## ABOUT THIS TASK
Starting at the line that contains "destruct (corner_result_cannot_decode _" and ending at the line that contains "rewrite corner_ok_cannot_decode in", the lines below are to be given again exactly, with nothing added.

Collected data
=-=-=-=-=

(** ** C3: the corner matcher and its handler *)

(** C3, as amended.  [check_corners_color] returns a boolean whenever the
    line of its handler can be printed, and the only exception that
    leaves it is the one [print] raises.  On a path that is no file, a
    file that cannot be read or decoded, or an image without corners, it
    prints one line and returns false when the line can be printed, and
    raises what [print] raises when it cannot; with the corner check on,
    no run copies such a file. *)
Theorem corner_matcher_never_raises (w : world) (p : path) (t : rgb)
    (thr : Z) :
  (print_fails (w_env w) p = None ->
     exists b w', check_corners_color p t thr w = (Ok b, w')) /\
  (forall e w', check_corners_color p t thr w = (Raise e, w') ->
     print_fails (w_env w) p = Some e /\ w' = w) /\
  (cannot_decode (w_fs w) p ->
     match print_fails (w_env w) p with
     | None =>
         exists caught,
           check_corners_color p t thr w = (Ok false, printed w [(p, caught)])
     | Some e => check_corners_color p t thr w = (Raise e, w)
     end) /\
  (forall (gui : inputs) (n : string) (r : result unit) (w' : world),
     check_var gui = true ->
     cannot_decode (w_fs w) (source_dir_entry gui ++ [n]) ->
     find_and_copy_missing_images gui w = (r, w') ->
     exists cs, w_copied w' = w_copied w ++ cs /\
                forall d, (source_dir_entry gui ++ [n], d) ∉ cs).
Proof.
  rewrite check_corners_color_eq.
  split; [|split; [|split]].
  - intros Hpr. rewrite Hpr.
    destruct (corner_result _ _ _ _) as [b|caught]; eauto.
  - intros e w'.
    destruct (corner_result _ _ _ _) as [b|caught]; [discriminate|].
    destruct (print_fails _ _) as [e'|]; [|discriminate].
    intros E. injection E as <- <-. auto.
  - intros Hcd.
    destruct (corner_result_cannot_decode _ _ t thr Hcd) as [caught ->].
    destruct (print_fails _ _); eauto.
  - intros gui n r w' Hchk' Hcd Hrun.
    destruct (run_copies_selected gui w w' r Hrun) as (cs & Hcs & Hsel).
    exists cs. split; [exact Hcs|].
    intros d Hin.
    destruct (Hsel _ _ Hin)
      as (w1 & t' & ups & names & m & He & _ & _ & _ & _ & Em & Hm).
    apply app_inj_tail in Em as [_ <-].
    apply selected_true in Hm as [_ [Hc|Hc]]; [congruence|].
    apply ensure_missing_dir_spec in He as ([Hfiles _] & _).
    rewrite corner_ok_cannot_decode in Hc; [discriminate|].
    intros f img Hf. apply Hcd. apply Hfiles. exact Hf.
Qed.

(** ** C4: the directories are validated first *)

(** C4.  When [source_dir] or [upscaled_dir] is not a directory, the run
    shows the error message and returns: the file system is as it was, in
    particular [missing_dir] is not created, no directory is listed and
    nothing is copied. *)
Theorem invalid_directory_aborts (gui : inputs) (w : world) :
  is_dir (w_fs w) (source_dir_entry gui) = false \/
  is_dir (w_fs w) (upscaled_dir_entry gui) = false ->
  find_and_copy_missing_images gui w =
    (Ok tt,
     World (w_fs w) (w_stdout w) (w_dialogs w ++ [ErrInvalidDirectory])
           (w_copied w) (w_listed w) (w_env w)).
Proof. intros H. rewrite run_invalid_eq by exact H. reflexivity. Qed.

(** ** C5 and C10: what counts as present in the upscaled directory *)

Lemma listing_after_ensure (missing q : path) (w w1 : world)
    (l ups : list string) (u : string) :
  ensure_missing_dir missing w = (Ok tt, w1) ->
  w_fs w !! q = Some (NDir l) -> w_fs w1 !! q = Some (NDir ups) ->
  u ∈ l -> u ∈ ups.
Proof.
  intros He Hl Hups Hu.
  apply ensure_missing_dir_spec in He as ([_ Hdirs] & _).
  destruct (Hdirs q l Hl) as [l' Hl']. rewrite Hl' in Hups.
  injection Hups as <-. apply elem_of_app. auto.
Qed.

(** An entry of [upscaled_dir] with the stem of [n] keeps every run from
    copying [n]. *)
Lemma same_stem_never_copied (gui : inputs) (w w' : world) (r : result unit)
    (ups : list string) (u n : string) :
  w_fs w !! upscaled_dir_entry gui = Some (NDir ups) ->
  u ∈ ups ->
  base_name_lower n = base_name_lower u ->
  find_and_copy_missing_images gui w = (r, w') ->
  exists cs, w_copied w' = w_copied w ++ cs /\
             forall d, (source_dir_entry gui ++ [n], d) ∉ cs.
Proof.
  intros Hups Hu Hstem Hrun.
  destruct (run_copies_selected gui w w' r Hrun) as (cs & Hcs & Hsel).
  exists cs. split; [exact Hcs|].
  intros d Hin.
  destruct (Hsel _ _ Hin)
    as (w1 & t' & ups1 & names & m & He & _ & Hups1 & _ & _ & Em & Hm).
  apply app_inj_tail in Em as [_ <-].
  apply selected_true in Hm as [Hm _]. apply Hm.
  apply (in_snapshot ups1 u n); [|exact Hstem].
  eapply listing_after_ensure; eassumption.
Qed.

(** C5.  A source file whose case-folded stem is that of an entry of
    [upscaled_dir] is never copied, whatever the two extensions. *)
Theorem same_stem_other_extension_is_present (gui : inputs) (w w' : world)
    (r : result unit) (ups : list string) (u n : string) :
  w_fs w !! upscaled_dir_entry gui = Some (NDir ups) ->
  u ∈ ups ->
  Str.lower (fst (splitext n)) = Str.lower (fst (splitext u)) ->
  snd (splitext n) <> snd (splitext u) ->
  find_and_copy_missing_images gui w = (r, w') ->
  exists cs, w_copied w' = w_copied w ++ cs /\
             forall d, (source_dir_entry gui ++ [n], d) ∉ cs.
Proof.
  intros Hups Hu Hstem _ Hrun.
  exact (same_stem_never_copied gui w w' r ups u n Hups Hu Hstem Hrun).
Qed.

Lemma rfind_from_absent (s : string) (c : ascii) :
  forall i last,
    (forall a, a ∈ Str.chars s -> a <> c) ->
    Str.rfind_from i s c last = last.
Proof.
  induction s as [|a s IH]; intros i last H; [reflexivity|].
  cbn [Str.rfind_from].
  assert (Ha : Ascii.eqb a c = false).
  { apply Ascii.eqb_neq. apply H. unfold Str.chars. simpl. left. }
  rewrite Ha. apply IH. intros b Hb. apply H. unfold Str.chars in *. simpl.
  right. exact Hb.
Qed.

=-=-=-=-=

## WRITTEN ANSWER
    destruct (corner_result_cannot_decode _ _ t thr Hcd) as [caught ->].
    destruct (print_fails _ _); eauto.
  - intros gui n r w' Hchk' Hcd Hrun.
    destruct (run_copies_selected gui w w' r Hrun) as (cs & Hcs & Hsel).
    exists cs. split; [exact Hcs|].
    intros d Hin.
    destruct (Hsel _ _ Hin)
      as (w1 & t' & ups & names & m & He & _ & _ & _ & _ & Em & Hm).
    apply app_inj_tail in Em as [_ <-].
    apply selected_true in Hm as [_ [Hc|Hc]]; [congruence|].
    apply ensure_missing_dir_spec in He as ([Hfiles _] & _).
    rewrite corner_ok_cannot_decode in Hc; [discriminate|].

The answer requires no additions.